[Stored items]
◇ ◇ ◇ ◇ ◇ ◇ ◇

Lemma chain_fun m k n1 n2 : chain m k n1 -> chain m k n2 -> n1 = n2.
Proof.
  intros H. revert n2. induction H as [k p Hk Hd|k p d n Hk Hd _ IH]; intros n2 H2;
    inversion H2 as [k' p' Hk' Hd'|k' p' d' n' Hk' Hd' Hc']; subst;
    rewrite Hk in Hk'; injection Hk' as <-; try congruence.
  rewrite Hd in Hd'. injection Hd' as <-. f_equal. by apply IH.
Qed.
Lemma chain_pos m k n : chain m k n -> (0 < n)%nat.
Proof. destruct 1; lia. Qed.
Lemma chain_known m k n : chain m k n -> is_Some (m !! k).
Proof. destruct 1; eauto. Qed.

(** Every path's dialers end: no cycle, no dangling reference. *)
Definition acyclic (m : gmap string Path) : Prop := forall k p, m !! k = Some p -> exists n, chain m k n.

(** The paths of a chain are distinct, so it is no longer than the table. *)
Lemma chain_keys m k n : chain m k n ->
  exists l, length l = n /\ NoDup l /\ (forall x, x ∈ l -> is_Some (m !! x) /\ exists i, (i <= n)%nat /\ chain m x i).
Proof.
  induction 1 as [k p Hk Hd|k p d n Hk Hd Hc (l & Hl & Hnd & Hin)].
  - exists [k]. split; [done|]. split; [apply NoDup_singleton|]. intros x Hx.
    apply list_elem_of_singleton in Hx as ->. split; [eauto|]. exists 1%nat. eauto.
  - exists (k :: l). split; [simpl; lia|]. split.
    + apply NoDup_cons. split; [|done]. intros Hkl. destruct (Hin k Hkl) as [_ (i & Hi & Hci)].
      assert (i = S n) by (eapply chain_fun; eauto). lia.
    + intros x [->|Hx]%elem_of_cons; [split; eauto|].
      destruct (Hin x Hx) as [? (i & Hi & Hci)]. split; [done|]. exists i. split; [lia|done].
Qed.
Lemma chain_le_size m k n : chain m k n -> (n <= size m)%nat.
Proof.
  intros (l & <- & Hnd & Hin)%chain_keys. rewrite <- (size_list_to_set (C := gset string)) by done.
  rewrite <- size_dom. apply subseteq_size. intros x. rewrite elem_of_list_to_set, elem_of_dom.
  intros Hx. apply (Hin x Hx).
Qed.

(** ** validatePathGraph accepts exactly the chains of at most three paths *)
Section visit_proofs.
Context (m : gmap string Path).
Lemma visit_sound fuel visiting k depth v :
  visit m fuel visiting ∅ k depth = Ok v ->
  exists n, chain m k n /\ (depth + n <= S MaxDialerPathDepth)%nat.
Proof.
  revert visiting k depth v. induction fuel as [|fuel IH]; intros visiting k depth v; cbn [visit]; [done|].
  destruct (bool_decide _); [done|]. destruct (_ <? _)%nat eqn:Ed; [done|]. apply Nat.ltb_ge in Ed.
  rewrite bool_decide_false by set_solver. destruct (m !! k) as [p|] eqn:Ek; [|done].
  destruct (pa_DialerPathID p) as [d|] eqn:Edl.
  - destruct (visit m fuel _ ∅ d (S depth)) as [v'|] eqn:Ev; [|done]. intros _.
    destruct (IH _ _ _ _ Ev) as (n & Hc & Hn). exists (S n). split; [by eapply chain_dial|lia].
  - intros _. exists 1%nat. split; [by eapply chain_end|lia].
Qed.
Lemma visit_complete k n : chain m k n -> forall fuel visiting depth,
  (n <= fuel)%nat -> (depth + n <= S MaxDialerPathDepth)%nat ->
  (forall x i, x ∈ visiting -> chain m x i -> (n < i)%nat) ->
  exists v, visit m fuel visiting ∅ k depth = Ok v.
Proof.
  induction 1 as [k p Hk Hd|k p d n Hk Hd Hc IH]; intros [|fuel] visiting depth Hf Hdep Hv; [lia| |lia|]; cbn [visit].
  all: rewrite bool_decide_false by (intros Hin; eapply (Nat.lt_irrefl _), Hv; eauto).
  all: replace (_ <? _)%nat with false by (symmetry; apply Nat.ltb_ge; lia).
  all: rewrite bool_decide_false by set_solver; rewrite Hk, Hd.
  - by eexists.
  - destruct (IH fuel (visiting ∪ {[k]}) (S depth)) as [v ->]; [lia|lia| |by eexists].
    intros x i [Hx| ->%elem_of_singleton]%elem_of_union Hi; [specialize (Hv x i Hx Hi); lia|].
    assert (i = S n) by (eapply chain_fun; eauto). lia.
Qed.
Lemma visit_fuel fuel visiting visited k depth :
  (S (S MaxDialerPathDepth) <= fuel + depth)%nat -> (0 < fuel)%nat ->
  visit m fuel visiting visited k depth <> Err OutOfFuel.
Proof.
  revert visiting visited k depth. induction fuel as [|fuel IH]; intros visiting visited k depth Hf Hp; [lia|].
  cbn [visit]. destruct (bool_decide _); [done|]. destruct (_ <? _)%nat eqn:Ed; [done|]. apply Nat.ltb_ge in Ed.
  destruct (bool_decide _); [done|]. destruct (m !! k) as [p|]; [|done].
  destruct (pa_DialerPathID p) as [d|]; [|done].
  specialize (IH (visiting ∪ {[k]}) visited d (S depth) ltac:(lia) ltac:(lia)).
  destruct (visit _ _ _ _ _ _); [done|]. congruence.
Qed.
End visit_proofs.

◇ ◇ ◇ ◇ ◇ ◇ ◇

▶ [Exercise details] Print every record above. Keep each one exactly as it is.

▶ [Output below]
Lemma chain_fun m k n1 n2 : chain m k n1 -> chain m k n2 -> n1 = n2.
Proof.
  intros H. revert n2. induction H as [k p Hk Hd|k p d n Hk Hd _ IH]; intros n2 H2;
    inversion H2 as [k' p' Hk' Hd'|k' p' d' n' Hk' Hd' Hc']; subst;
    rewrite Hk in Hk'; injection Hk' as <-; try congruence.
  rewrite Hd in Hd'. injection Hd' as <-. f_equal. by apply IH.
Qed.
Lemma chain_pos m k n : chain m k n -> (0 < n)%nat.
Proof. destruct 1; lia. Qed.
Lemma chain_known m k n : chain m k n -> is_Some (m !! k).
Proof. destruct 1; eauto. Qed.

(** Every path's dialers end: no cycle, no dangling reference. *)
Definition acyclic (m : gmap string Path) : Prop := forall k p, m !! k = Some p -> exists n, chain m k n.

(** The paths of a chain are distinct, so it is no longer than the table. *)
Lemma chain_keys m k n : chain m k n ->
  exists l, length l = n /\ NoDup l /\ (forall x, x ∈ l -> is_Some (m !! x) /\ exists i, (i <= n)%nat /\ chain m x i).
Proof.
  induction 1 as [k p Hk Hd|k p d n Hk Hd Hc (l & Hl & Hnd & Hin)].
  - exists [k]. split; [done|]. split; [apply NoDup_singleton|]. intros x Hx.
    apply list_elem_of_singleton in Hx as ->. split; [eauto|]. exists 1%nat. eauto.
  - exists (k :: l). split; [simpl; lia|]. split.
    + apply NoDup_cons. split; [|done]. intros Hkl. destruct (Hin k Hkl) as [_ (i & Hi & Hci)].
      assert (i = S n) by (eapply chain_fun; eauto). lia.
    + intros x [->|Hx]%elem_of_cons; [split; eauto|].
      destruct (Hin x Hx) as [? (i & Hi & Hci)]. split; [done|]. exists i. split; [lia|done].
Qed.
Lemma chain_le_size m k n : chain m k n -> (n <= size m)%nat.
Proof.
  intros (l & <- & Hnd & Hin)%chain_keys. rewrite <- (size_list_to_set (C := gset string)) by done.
  rewrite <- size_dom. apply subseteq_size. intros x. rewrite elem_of_list_to_set, elem_of_dom.
  intros Hx. apply (Hin x Hx).
Qed.

(** ** validatePathGraph accepts exactly the chains of at most three paths *)
Section visit_proofs.
Context (m : gmap string Path).
Lemma visit_sound fuel visiting k depth v :
  visit m fuel visiting ∅ k depth = Ok v ->
  exists n, chain m k n /\ (depth + n <= S MaxDialerPathDepth)%nat.
Proof.
  revert visiting k depth v. induction fuel as [|fuel IH]; intros visiting k depth v; cbn [visit]; [done|].
  destruct (bool_decide _); [done|]. destruct (_ <? _)%nat eqn:Ed; [done|]. apply Nat.ltb_ge in Ed.
  rewrite bool_decide_false by set_solver. destruct (m !! k) as [p|] eqn:Ek; [|done].
  destruct (pa_DialerPathID p) as [d|] eqn:Edl.
  - destruct (visit m fuel _ ∅ d (S depth)) as [v'|] eqn:Ev; [|done]. intros _.
    destruct (IH _ _ _ _ Ev) as (n & Hc & Hn). exists (S n). split; [by eapply chain_dial|lia].
  - intros _. exists 1%nat. split; [by eapply chain_end|lia].
Qed.
Lemma visit_complete k n : chain m k n -> forall fuel visiting depth,
  (n <= fuel)%nat -> (depth + n <= S MaxDialerPathDepth)%nat ->
  (forall x i, x ∈ visiting -> chain m x i -> (n < i)%nat) ->
  exists v, visit m fuel visiting ∅ k depth = Ok v.
Proof.
  induction 1 as [k p Hk Hd|k p d n Hk Hd Hc IH]; intros [|fuel] visiting depth Hf Hdep Hv; [lia| |lia|]; cbn [visit].
  all: rewrite bool_decide_false by (intros Hin; eapply (Nat.lt_irrefl _), Hv; eauto).
  all: replace (_ <? _)%nat with false by (symmetry; apply Nat.ltb_ge; lia).
  all: rewrite bool_decide_false by set_solver; rewrite Hk, Hd.
  - by eexists.
  - destruct (IH fuel (visiting ∪ {[k]}) (S depth)) as [v ->]; [lia|lia| |by eexists].
    intros x i [Hx| ->%elem_of_singleton]%elem_of_union Hi; [specialize (Hv x i Hx Hi); lia|].
    assert (i = S n) by (eapply chain_fun; eauto). lia.
Qed.
Lemma visit_fuel fuel visiting visited k depth :
  (S (S MaxDialerPathDepth) <= fuel + depth)%nat -> (0 < fuel)%nat ->
  visit m fuel visiting visited k depth <> Err OutOfFuel.
Proof.
  revert visiting visited k depth. induction fuel as [|fuel IH]; intros visiting visited k depth Hf Hp; [lia|].
  cbn [visit]. destruct (bool_decide _); [done|]. destruct (_ <? _)%nat eqn:Ed; [done|]. apply Nat.ltb_ge in Ed.
  destruct (bool_decide _); [done|]. destruct (m !! k) as [p|]; [|done].
  destruct (pa_DialerPathID p) as [d|]; [|done].
  specialize (IH (visiting ∪ {[k]}) visited d (S depth) ltac:(lia) ltac:(lia)).
  destruct (visit _ _ _ _ _ _); [done|]. congruence.
Qed.
End visit_proofs.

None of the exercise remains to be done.